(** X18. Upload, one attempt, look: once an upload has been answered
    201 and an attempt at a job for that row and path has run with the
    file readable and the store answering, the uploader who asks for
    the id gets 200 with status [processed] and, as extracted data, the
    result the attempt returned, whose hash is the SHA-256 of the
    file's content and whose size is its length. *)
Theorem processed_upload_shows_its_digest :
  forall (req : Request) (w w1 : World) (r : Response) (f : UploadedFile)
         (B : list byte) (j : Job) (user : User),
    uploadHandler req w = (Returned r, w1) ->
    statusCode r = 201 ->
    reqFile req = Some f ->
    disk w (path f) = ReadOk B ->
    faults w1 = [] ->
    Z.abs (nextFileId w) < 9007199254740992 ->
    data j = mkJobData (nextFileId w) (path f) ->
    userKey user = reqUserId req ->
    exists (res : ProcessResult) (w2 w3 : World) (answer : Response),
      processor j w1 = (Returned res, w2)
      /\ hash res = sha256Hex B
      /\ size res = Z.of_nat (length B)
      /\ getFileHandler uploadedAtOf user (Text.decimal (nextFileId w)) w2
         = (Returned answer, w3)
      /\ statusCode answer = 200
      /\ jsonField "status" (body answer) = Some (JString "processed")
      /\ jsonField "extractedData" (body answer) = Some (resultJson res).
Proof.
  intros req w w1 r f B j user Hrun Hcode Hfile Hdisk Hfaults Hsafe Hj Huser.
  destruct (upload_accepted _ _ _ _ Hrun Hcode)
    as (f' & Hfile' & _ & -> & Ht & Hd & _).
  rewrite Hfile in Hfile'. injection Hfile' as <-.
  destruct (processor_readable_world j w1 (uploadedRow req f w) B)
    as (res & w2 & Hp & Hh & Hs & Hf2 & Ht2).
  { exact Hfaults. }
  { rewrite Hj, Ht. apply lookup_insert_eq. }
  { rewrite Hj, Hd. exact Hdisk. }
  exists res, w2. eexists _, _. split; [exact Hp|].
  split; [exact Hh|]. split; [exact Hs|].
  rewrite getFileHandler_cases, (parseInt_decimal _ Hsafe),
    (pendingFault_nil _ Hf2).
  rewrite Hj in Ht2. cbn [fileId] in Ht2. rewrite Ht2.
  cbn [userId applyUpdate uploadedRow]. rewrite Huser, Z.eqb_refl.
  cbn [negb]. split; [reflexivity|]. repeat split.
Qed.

---*---

Every line of the entries above that includes "attempt" should be copied.

(** X18. Upload, one attempt, look: once an upload has been answered
    201 and an attempt at a job for that row and path has run with the
    result the attempt returned, whose hash is the SHA-256 of the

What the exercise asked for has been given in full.